### Task:
Of the records that follow, copy only the lines from the line containing "- intros d a." to the line containing "assert (forall v, (d", both included, exactly as written.

── Dataset entries

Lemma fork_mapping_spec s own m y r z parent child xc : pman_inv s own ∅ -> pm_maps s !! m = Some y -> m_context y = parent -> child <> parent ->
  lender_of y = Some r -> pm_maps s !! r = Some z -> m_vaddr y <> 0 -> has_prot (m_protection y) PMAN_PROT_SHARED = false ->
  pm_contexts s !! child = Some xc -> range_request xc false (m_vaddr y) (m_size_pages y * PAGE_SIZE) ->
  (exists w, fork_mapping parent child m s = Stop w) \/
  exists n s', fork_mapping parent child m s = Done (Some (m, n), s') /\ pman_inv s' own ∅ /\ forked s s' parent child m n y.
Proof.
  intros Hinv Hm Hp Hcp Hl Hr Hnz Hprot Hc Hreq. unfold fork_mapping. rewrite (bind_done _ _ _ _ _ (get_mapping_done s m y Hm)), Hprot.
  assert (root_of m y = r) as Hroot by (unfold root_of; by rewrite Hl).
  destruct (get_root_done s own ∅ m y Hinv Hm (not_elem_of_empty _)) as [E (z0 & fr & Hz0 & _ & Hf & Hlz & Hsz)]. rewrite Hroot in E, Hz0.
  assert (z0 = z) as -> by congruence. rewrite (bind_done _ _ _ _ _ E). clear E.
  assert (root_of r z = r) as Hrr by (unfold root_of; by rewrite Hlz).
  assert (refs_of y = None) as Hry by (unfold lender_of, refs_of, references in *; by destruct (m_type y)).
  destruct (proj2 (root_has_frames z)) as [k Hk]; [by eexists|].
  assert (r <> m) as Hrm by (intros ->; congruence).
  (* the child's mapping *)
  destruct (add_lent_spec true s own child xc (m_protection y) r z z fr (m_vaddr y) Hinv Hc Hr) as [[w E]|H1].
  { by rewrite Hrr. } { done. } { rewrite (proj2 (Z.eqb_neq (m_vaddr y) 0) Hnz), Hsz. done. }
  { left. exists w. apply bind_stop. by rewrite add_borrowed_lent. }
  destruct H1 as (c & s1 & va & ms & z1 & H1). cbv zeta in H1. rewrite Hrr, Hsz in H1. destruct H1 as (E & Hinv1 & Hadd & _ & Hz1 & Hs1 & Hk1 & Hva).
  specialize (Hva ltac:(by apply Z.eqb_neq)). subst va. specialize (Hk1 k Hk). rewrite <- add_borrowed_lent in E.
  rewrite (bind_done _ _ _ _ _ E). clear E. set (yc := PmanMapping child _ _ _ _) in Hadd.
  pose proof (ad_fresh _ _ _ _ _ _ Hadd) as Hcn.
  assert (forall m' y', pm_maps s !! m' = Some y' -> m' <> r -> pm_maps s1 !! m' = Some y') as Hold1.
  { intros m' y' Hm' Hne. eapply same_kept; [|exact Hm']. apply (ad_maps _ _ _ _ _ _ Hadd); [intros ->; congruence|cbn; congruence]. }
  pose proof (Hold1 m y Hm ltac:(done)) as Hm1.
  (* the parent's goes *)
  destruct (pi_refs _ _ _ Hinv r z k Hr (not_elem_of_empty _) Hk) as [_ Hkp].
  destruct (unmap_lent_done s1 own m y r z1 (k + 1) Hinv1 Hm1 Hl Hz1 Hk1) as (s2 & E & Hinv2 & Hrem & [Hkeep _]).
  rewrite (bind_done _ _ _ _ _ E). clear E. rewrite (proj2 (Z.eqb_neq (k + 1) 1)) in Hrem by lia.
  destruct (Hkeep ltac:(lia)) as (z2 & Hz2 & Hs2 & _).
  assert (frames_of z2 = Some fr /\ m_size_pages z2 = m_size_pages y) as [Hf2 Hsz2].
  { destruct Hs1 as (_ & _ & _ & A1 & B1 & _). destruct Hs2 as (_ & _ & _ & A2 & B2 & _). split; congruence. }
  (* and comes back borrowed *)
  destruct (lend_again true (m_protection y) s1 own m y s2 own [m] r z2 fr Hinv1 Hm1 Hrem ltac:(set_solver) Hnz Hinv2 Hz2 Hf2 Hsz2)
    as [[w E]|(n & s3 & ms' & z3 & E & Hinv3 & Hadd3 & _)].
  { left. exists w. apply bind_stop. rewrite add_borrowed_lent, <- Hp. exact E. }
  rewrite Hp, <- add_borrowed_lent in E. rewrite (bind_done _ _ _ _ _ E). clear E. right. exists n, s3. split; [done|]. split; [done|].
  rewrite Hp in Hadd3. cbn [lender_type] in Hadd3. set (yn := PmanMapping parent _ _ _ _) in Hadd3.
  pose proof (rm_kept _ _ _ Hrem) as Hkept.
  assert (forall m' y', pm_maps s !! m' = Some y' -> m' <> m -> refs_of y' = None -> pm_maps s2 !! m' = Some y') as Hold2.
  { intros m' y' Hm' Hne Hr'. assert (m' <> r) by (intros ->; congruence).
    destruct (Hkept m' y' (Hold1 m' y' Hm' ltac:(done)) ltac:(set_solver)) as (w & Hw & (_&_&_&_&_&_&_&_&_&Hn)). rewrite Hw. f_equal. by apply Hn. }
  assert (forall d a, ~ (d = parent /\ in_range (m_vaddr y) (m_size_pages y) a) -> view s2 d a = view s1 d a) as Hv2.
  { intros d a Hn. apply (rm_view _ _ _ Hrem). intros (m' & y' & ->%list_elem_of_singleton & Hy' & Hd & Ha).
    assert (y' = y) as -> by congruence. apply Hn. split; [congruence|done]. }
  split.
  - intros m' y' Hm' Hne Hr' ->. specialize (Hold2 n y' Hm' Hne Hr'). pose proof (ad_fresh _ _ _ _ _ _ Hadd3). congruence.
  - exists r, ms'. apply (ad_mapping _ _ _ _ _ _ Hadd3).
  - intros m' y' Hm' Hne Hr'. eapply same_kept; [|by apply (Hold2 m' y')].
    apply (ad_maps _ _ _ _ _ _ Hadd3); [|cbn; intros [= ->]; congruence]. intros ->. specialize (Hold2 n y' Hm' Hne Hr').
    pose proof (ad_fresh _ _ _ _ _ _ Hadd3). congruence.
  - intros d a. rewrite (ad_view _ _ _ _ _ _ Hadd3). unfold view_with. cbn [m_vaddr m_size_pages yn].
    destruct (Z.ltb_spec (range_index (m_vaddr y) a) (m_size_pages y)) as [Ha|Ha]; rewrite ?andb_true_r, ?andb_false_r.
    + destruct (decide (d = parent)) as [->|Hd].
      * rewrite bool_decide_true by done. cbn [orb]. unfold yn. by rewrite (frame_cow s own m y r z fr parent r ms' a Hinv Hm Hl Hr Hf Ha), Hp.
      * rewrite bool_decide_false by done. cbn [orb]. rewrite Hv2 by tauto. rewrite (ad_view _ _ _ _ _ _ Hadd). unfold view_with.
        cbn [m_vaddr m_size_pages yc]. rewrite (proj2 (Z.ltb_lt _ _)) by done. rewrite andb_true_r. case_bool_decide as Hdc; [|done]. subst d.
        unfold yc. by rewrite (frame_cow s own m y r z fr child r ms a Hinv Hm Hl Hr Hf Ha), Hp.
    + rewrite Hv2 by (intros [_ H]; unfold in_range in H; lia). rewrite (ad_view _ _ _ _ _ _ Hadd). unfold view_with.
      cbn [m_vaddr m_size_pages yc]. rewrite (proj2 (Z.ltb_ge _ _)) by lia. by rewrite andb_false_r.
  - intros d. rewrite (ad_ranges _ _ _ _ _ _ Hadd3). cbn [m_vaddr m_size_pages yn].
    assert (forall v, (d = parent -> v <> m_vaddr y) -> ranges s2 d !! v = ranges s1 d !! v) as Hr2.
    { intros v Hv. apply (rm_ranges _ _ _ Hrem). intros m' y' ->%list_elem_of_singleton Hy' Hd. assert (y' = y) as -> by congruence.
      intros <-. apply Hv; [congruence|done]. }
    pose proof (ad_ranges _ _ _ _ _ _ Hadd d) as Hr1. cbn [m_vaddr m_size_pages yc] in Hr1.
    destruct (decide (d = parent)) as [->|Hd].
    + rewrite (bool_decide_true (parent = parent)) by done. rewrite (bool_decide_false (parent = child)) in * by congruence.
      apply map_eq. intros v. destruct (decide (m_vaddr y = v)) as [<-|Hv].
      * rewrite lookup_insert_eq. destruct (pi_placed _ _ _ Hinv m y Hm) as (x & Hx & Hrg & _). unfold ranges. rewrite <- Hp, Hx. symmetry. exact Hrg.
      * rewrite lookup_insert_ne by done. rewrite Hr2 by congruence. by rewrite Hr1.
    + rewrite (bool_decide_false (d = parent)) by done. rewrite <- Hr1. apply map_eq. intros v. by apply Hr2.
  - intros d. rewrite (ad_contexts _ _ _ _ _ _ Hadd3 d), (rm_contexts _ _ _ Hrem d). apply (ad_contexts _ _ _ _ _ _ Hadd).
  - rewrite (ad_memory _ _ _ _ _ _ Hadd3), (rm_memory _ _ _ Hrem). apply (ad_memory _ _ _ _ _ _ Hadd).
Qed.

────
── Dataset entries

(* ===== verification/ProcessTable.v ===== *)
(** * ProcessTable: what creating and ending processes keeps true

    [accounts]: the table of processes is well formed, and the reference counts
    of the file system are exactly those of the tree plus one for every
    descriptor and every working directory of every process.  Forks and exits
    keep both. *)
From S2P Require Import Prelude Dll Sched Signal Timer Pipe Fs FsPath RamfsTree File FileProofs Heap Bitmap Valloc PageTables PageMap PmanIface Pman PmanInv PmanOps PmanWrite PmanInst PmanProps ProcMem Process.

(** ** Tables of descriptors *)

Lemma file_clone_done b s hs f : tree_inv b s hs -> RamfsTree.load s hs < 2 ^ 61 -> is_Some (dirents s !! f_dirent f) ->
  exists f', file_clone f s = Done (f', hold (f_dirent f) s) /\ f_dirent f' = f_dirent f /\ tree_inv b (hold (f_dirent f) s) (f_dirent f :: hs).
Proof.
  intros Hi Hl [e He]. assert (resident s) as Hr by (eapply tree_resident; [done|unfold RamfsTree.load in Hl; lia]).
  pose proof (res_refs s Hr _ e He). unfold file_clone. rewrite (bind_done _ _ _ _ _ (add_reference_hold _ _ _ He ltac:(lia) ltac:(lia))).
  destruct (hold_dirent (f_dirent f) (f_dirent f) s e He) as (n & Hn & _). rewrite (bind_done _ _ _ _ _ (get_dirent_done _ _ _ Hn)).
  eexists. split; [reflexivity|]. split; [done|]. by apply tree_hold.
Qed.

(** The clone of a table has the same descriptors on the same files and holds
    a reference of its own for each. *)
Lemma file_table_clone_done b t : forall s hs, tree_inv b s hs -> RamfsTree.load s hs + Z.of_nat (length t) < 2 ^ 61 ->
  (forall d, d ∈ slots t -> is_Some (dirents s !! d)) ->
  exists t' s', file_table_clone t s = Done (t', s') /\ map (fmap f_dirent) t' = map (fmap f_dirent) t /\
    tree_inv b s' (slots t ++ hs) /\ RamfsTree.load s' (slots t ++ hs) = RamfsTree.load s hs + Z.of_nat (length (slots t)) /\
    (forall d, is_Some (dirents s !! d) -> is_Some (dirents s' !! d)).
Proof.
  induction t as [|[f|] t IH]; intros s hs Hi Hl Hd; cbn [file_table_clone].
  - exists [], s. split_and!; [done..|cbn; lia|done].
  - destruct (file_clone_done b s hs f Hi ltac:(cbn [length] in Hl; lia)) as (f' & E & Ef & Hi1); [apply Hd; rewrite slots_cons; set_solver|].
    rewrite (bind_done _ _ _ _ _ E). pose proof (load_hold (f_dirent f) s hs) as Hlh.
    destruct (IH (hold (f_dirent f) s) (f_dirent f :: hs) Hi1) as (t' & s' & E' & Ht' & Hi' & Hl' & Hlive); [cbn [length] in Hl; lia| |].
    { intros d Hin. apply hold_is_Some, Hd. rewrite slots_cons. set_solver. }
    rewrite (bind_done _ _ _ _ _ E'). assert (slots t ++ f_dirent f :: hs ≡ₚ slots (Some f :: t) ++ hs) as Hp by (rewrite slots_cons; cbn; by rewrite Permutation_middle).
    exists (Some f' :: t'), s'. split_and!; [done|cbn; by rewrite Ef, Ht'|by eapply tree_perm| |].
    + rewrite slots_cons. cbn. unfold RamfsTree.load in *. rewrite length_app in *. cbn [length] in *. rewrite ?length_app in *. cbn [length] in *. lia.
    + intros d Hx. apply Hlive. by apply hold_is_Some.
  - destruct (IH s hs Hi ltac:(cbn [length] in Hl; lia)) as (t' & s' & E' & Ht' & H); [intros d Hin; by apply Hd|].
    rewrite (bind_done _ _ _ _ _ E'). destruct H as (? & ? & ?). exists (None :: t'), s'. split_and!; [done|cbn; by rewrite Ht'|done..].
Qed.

────
── Dataset entries

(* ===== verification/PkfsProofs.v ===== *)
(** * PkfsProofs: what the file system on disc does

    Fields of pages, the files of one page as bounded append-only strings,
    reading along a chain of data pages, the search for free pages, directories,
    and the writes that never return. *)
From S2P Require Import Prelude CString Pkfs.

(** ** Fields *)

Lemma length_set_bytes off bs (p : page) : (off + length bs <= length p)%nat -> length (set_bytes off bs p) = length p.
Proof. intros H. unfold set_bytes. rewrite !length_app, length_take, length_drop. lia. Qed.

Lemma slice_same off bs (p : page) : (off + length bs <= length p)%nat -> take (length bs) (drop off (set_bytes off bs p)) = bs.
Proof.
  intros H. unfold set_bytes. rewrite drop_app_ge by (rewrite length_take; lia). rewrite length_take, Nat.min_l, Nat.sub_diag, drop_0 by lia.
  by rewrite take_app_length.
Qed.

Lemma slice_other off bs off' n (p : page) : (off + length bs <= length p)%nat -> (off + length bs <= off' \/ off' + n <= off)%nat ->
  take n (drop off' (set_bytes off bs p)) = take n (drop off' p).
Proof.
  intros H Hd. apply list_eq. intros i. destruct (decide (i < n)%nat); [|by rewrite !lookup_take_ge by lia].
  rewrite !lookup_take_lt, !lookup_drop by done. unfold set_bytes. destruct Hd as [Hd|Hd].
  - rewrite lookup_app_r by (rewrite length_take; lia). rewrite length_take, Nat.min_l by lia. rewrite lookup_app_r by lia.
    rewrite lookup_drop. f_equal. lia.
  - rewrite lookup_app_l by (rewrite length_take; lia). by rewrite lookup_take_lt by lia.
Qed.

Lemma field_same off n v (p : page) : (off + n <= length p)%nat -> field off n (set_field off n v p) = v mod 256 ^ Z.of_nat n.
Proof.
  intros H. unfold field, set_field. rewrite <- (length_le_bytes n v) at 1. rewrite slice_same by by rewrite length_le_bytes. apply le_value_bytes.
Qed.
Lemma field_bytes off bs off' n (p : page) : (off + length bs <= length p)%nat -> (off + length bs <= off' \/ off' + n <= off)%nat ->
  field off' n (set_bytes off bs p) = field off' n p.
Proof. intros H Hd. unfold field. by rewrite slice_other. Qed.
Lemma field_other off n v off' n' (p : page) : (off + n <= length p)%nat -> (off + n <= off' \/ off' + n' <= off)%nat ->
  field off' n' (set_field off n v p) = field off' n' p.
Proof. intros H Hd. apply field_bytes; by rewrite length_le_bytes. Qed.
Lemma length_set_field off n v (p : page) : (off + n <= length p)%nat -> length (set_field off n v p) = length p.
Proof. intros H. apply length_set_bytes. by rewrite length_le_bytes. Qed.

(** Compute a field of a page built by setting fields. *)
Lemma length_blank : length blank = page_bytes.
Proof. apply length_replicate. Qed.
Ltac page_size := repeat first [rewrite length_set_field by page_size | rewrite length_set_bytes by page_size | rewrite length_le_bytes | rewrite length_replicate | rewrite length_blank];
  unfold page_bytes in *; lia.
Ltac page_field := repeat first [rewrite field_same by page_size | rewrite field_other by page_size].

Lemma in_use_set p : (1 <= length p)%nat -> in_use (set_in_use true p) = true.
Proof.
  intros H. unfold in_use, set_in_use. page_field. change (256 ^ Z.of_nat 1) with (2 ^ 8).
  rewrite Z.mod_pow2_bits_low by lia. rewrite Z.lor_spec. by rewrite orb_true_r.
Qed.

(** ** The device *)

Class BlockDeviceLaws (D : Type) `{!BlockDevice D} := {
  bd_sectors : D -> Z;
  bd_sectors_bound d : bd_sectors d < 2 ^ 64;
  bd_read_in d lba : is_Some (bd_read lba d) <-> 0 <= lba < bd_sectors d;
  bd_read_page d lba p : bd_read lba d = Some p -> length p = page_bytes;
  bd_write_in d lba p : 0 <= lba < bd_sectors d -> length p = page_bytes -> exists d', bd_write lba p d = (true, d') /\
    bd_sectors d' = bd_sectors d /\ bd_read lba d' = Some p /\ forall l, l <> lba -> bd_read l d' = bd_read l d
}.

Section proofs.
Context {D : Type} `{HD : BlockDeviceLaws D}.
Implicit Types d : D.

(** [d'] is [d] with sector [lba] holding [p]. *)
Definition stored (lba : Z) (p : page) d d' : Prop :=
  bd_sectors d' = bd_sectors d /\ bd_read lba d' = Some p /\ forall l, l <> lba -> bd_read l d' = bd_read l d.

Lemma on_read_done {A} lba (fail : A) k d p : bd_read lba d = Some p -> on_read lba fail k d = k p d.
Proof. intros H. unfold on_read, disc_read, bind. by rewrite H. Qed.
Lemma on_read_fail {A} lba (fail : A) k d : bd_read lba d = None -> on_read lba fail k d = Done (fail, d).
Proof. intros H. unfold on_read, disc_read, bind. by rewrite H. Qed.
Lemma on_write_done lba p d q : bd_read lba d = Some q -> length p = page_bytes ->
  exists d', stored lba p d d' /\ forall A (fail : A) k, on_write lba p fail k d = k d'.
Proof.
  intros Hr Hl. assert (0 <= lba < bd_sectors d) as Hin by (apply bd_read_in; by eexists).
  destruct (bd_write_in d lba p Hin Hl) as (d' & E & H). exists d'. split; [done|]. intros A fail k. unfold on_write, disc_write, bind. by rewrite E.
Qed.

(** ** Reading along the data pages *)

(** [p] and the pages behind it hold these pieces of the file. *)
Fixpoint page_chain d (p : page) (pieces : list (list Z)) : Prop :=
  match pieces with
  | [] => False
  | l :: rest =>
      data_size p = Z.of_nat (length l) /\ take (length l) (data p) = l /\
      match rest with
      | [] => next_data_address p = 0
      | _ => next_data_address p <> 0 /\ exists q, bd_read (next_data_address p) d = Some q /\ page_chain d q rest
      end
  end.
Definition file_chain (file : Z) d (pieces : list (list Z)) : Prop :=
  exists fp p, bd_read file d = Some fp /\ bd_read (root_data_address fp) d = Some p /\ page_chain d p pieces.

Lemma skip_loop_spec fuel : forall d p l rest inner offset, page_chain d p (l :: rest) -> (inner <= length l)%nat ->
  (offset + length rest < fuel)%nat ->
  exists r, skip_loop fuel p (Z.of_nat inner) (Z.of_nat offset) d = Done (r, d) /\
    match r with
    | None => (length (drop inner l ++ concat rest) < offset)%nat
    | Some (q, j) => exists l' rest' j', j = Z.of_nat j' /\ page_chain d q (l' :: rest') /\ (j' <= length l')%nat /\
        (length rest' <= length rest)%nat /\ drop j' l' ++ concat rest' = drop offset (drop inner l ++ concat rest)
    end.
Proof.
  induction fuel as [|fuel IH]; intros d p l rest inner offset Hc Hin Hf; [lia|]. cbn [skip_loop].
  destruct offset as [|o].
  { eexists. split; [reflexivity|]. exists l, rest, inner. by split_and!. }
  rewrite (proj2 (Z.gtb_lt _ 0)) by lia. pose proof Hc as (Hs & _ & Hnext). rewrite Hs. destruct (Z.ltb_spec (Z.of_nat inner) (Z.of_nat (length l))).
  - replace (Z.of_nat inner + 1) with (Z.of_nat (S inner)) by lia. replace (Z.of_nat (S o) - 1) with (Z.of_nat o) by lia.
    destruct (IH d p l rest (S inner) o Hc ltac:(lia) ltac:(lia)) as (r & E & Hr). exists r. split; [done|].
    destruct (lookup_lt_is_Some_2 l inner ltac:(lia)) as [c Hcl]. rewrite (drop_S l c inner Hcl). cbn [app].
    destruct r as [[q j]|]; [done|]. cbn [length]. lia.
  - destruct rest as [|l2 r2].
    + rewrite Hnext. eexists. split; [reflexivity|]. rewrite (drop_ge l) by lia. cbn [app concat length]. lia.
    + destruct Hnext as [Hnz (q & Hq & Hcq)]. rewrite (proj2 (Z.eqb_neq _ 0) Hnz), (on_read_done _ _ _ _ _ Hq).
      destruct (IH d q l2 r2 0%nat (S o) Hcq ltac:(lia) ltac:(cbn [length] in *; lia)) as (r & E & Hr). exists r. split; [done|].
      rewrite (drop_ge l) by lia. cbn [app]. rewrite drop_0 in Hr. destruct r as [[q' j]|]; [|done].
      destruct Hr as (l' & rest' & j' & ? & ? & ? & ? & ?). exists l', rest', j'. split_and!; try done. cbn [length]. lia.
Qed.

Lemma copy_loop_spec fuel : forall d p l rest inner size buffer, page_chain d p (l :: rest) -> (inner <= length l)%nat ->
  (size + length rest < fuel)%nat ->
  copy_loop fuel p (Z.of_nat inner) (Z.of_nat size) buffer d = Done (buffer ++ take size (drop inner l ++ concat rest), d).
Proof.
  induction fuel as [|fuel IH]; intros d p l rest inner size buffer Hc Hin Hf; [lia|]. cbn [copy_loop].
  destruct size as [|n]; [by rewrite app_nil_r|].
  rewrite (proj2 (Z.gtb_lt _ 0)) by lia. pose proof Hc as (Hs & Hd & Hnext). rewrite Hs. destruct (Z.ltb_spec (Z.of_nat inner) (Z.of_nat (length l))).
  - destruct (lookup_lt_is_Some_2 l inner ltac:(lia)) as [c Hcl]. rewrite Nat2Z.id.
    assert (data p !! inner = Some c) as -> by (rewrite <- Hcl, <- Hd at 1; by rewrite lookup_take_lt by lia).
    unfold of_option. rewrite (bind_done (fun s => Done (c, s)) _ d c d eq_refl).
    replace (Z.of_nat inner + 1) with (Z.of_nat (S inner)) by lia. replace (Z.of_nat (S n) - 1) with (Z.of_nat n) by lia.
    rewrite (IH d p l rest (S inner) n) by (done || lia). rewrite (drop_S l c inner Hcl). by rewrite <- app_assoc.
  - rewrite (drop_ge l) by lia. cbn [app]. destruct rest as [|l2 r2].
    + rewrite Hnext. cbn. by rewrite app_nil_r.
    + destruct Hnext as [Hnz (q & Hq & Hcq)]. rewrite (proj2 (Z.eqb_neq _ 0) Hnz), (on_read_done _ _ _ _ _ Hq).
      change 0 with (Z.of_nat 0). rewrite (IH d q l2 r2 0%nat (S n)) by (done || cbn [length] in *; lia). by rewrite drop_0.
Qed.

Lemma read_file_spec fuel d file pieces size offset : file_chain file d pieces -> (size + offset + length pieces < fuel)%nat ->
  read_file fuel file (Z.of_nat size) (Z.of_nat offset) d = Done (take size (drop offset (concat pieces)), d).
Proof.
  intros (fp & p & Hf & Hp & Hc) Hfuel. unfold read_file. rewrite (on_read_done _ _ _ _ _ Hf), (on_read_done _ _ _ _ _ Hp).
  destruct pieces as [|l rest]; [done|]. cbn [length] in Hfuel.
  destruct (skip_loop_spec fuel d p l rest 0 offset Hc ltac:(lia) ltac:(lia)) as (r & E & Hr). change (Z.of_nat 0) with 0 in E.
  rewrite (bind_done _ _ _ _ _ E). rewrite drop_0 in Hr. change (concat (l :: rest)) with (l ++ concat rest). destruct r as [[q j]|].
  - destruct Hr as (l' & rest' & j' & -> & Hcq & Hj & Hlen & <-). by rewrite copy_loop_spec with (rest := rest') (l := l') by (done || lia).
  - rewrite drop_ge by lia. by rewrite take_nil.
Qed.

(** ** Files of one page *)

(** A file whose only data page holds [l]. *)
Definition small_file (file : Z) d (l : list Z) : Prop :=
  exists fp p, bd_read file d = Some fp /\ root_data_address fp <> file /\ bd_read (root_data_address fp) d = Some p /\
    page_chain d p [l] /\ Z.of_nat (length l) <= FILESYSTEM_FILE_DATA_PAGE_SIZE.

────

### Response:
  - intros d a. rewrite (ad_view _ _ _ _ _ _ Hadd3). unfold view_with. cbn [m_vaddr m_size_pages yn].
    destruct (Z.ltb_spec (range_index (m_vaddr y) a) (m_size_pages y)) as [Ha|Ha]; rewrite ?andb_true_r, ?andb_false_r.
    + destruct (decide (d = parent)) as [->|Hd].
      * rewrite bool_decide_true by done. cbn [orb]. unfold yn. by rewrite (frame_cow s own m y r z fr parent r ms' a Hinv Hm Hl Hr Hf Ha), Hp.
      * rewrite bool_decide_false by done. cbn [orb]. rewrite Hv2 by tauto. rewrite (ad_view _ _ _ _ _ _ Hadd). unfold view_with.
        cbn [m_vaddr m_size_pages yc]. rewrite (proj2 (Z.ltb_lt _ _)) by done. rewrite andb_true_r. case_bool_decide as Hdc; [|done]. subst d.
        unfold yc. by rewrite (frame_cow s own m y r z fr child r ms a Hinv Hm Hl Hr Hf Ha), Hp.
    + rewrite Hv2 by (intros [_ H]; unfold in_range in H; lia). rewrite (ad_view _ _ _ _ _ _ Hadd). unfold view_with.
      cbn [m_vaddr m_size_pages yc]. rewrite (proj2 (Z.ltb_ge _ _)) by lia. by rewrite andb_false_r.
  - intros d. rewrite (ad_ranges _ _ _ _ _ _ Hadd3). cbn [m_vaddr m_size_pages yn].
    assert (forall v, (d = parent -> v <> m_vaddr y) -> ranges s2 d !! v = ranges s1 d !! v) as Hr2.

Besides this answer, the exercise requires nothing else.